Written by [Avihu Dekel](https://huggingface.co/Avihu).

# Finetuning Granite Speech

[Granite speech](https://huggingface.co/collections/ibm-granite/granite-speech-67e45da088d5092ff6b901c7) is a family of powerful speech models, that excel in speech recognition and speech translation. 
While [granite-speech-3.3-8b](https://huggingface.co/ibm-granite/granite-speech-3.3-8b) leads the [OpenASR leaderboard](https://huggingface.co/spaces/hf-audio/open_asr_leaderboard) (as of June 2025), [granite-speech-3.3-2b](https://huggingface.co/ibm-granite/granite-speech-3.3-2b) is more lightweight, which makes it easier to finetune on unseen data or add new tasks.

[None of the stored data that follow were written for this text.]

Lemma lookup_fold vrf p c es lu :
  lu_found lu = false ->
  foldl (lookup_iter vrf p c) lu es =
    match omap (fun e => (e,.) <$> static_match vrf p e) es with
    | (e, _) :: _ => lookup_iter vrf p c lu e
    | [] => lu
    end.
Proof.
  intros Hlu. induction es as [|e es IH]; [done|]. cbn [foldl omap list_omap].
  destruct (static_match vrf p e) as [r|] eqn:Hm; cbn.
  - assert (Hf : lu_found (lookup_iter vrf p c lu e) = true).
    { unfold lookup_iter. by rewrite Hlu, Hm. }
    clear IH. induction es as [|e' es IH]; [done|]. cbn [foldl].
    unfold lookup_iter at 2. by rewrite Hf.
  - unfold lookup_iter at 2. rewrite Hlu, Hm. exact IH.
Qed.

Lemma cascade_fold vrf p es :
  Forall (fun e => is_Some (static_match vrf p e) -> e_id e <> 0) es ->
  foldl (cascade_collect vrf p) (0, 0) es =
    match omap (fun e => (e,.) <$> static_match vrf p e) es with
    | (e, r) :: _ => (e_id e, rt_nhgroup_id r)
    | [] => (0, 0)
    end.
Proof.
  induction 1 as [|e es He _ IH]; [done|]. cbn [foldl omap list_omap].
  unfold cascade_collect at 2. destruct (static_match vrf p e) as [r|] eqn:Hm; cbn; [|exact IH].
  clear IH. induction es as [|e' es IH]; [done|]. cbn [foldl]. unfold cascade_collect at 2. cbn [fst].
  rewrite (proj2 (Z.eqb_neq (e_id e) 0)) by eauto. cbn [negb].
  by destruct (static_match vrf p e').
Qed.

(** All matches are one object. *)
Definition only_static (h : Z) (c : core) (vrf : Z) (p : danos_ip_prefix) (id : Z) (r : danos_route) : Prop :=
  is_static h c vrf p id r /\ forall id' r', is_static h c vrf p id' r' -> id' = id.

Definition no_static (h : Z) (c : core) (vrf : Z) (p : danos_ip_prefix) : Prop :=
  forall id r, ~ is_static h c vrf p id r.

Lemma matches_none h c vrf p s :
  (forall e, e ∈ store_entries s <-> objs c h !! (e_type e, e_id e) = Some (e_data e)) ->
  no_static h c vrf p ->
  omap (fun e => (e,.) <$> static_match vrf p e) (store_entries s) = [].
Proof.
  intros Hs Hno. apply elem_of_nil_inv. intros [e r] Hin.
  apply list_elem_of_omap in Hin as (e' & He & Hm). apply fmap_Some in Hm as (r' & Hm & [= -> ->]).
  apply (Hno (e_id e') r'). exists (e_data e'). pose proof (static_match_type _ _ _ _ Hm) as Ht.
  apply Hs in He. rewrite Ht in He. split; [done|]. rewrite <- Ht. by destruct e'.
Qed.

In this example, we'll show how to:
1. Run inference with Granite Speech
2. Evaluate the predictions
3. Finetune the model with new data.

Specifically, we'll finetune Granite Speech 2B on [GigaSpeech](https://huggingface.co/datasets/speechcolab/gigaspeech), a large spontaneous conversational dataset which was not included in the model's training. 


## Installing packages


In [None]:
# install packages
!pip install -q git+https://github.com/huggingface/transformers.git
!pip install  -U -q datasets peft accelerate evaluate whisper tqdm


## Dataset loading and preprocessing
We'll start with downloading the data. 
We selected the smallest subset of GigaSpeech, and filtered the train/val/tests sets to be extremely small.

In [2]:
from datasets import load_dataset, Audio
# loading small portions for speed
dataset = load_dataset("speechcolab/gigaspeech", "xs")
train_dataset = dataset["train"].take(5000)
val_dataset = dataset["validation"].take(200)
test_dataset = dataset["test"].take(200)

train_dataset[0]["text"]

  from .autonotebook import tqdm as notebook_tqdm


"AS THEY'RE LEAVING <COMMA> CAN KASH PULL ZAHRA ASIDE REALLY QUICKLY <QUESTIONMARK>"

## Loading the model and processor

In [3]:
import torch
from transformers.models.granite_speech import GraniteSpeechForConditionalGeneration, GraniteSpeechProcessor
model_name = "ibm-granite/granite-speech-3.3-2b"
processor = GraniteSpeechProcessor.from_pretrained(model_name)
model = GraniteSpeechForConditionalGeneration.from_pretrained(model_name, torch_dtype=torch.bfloat16)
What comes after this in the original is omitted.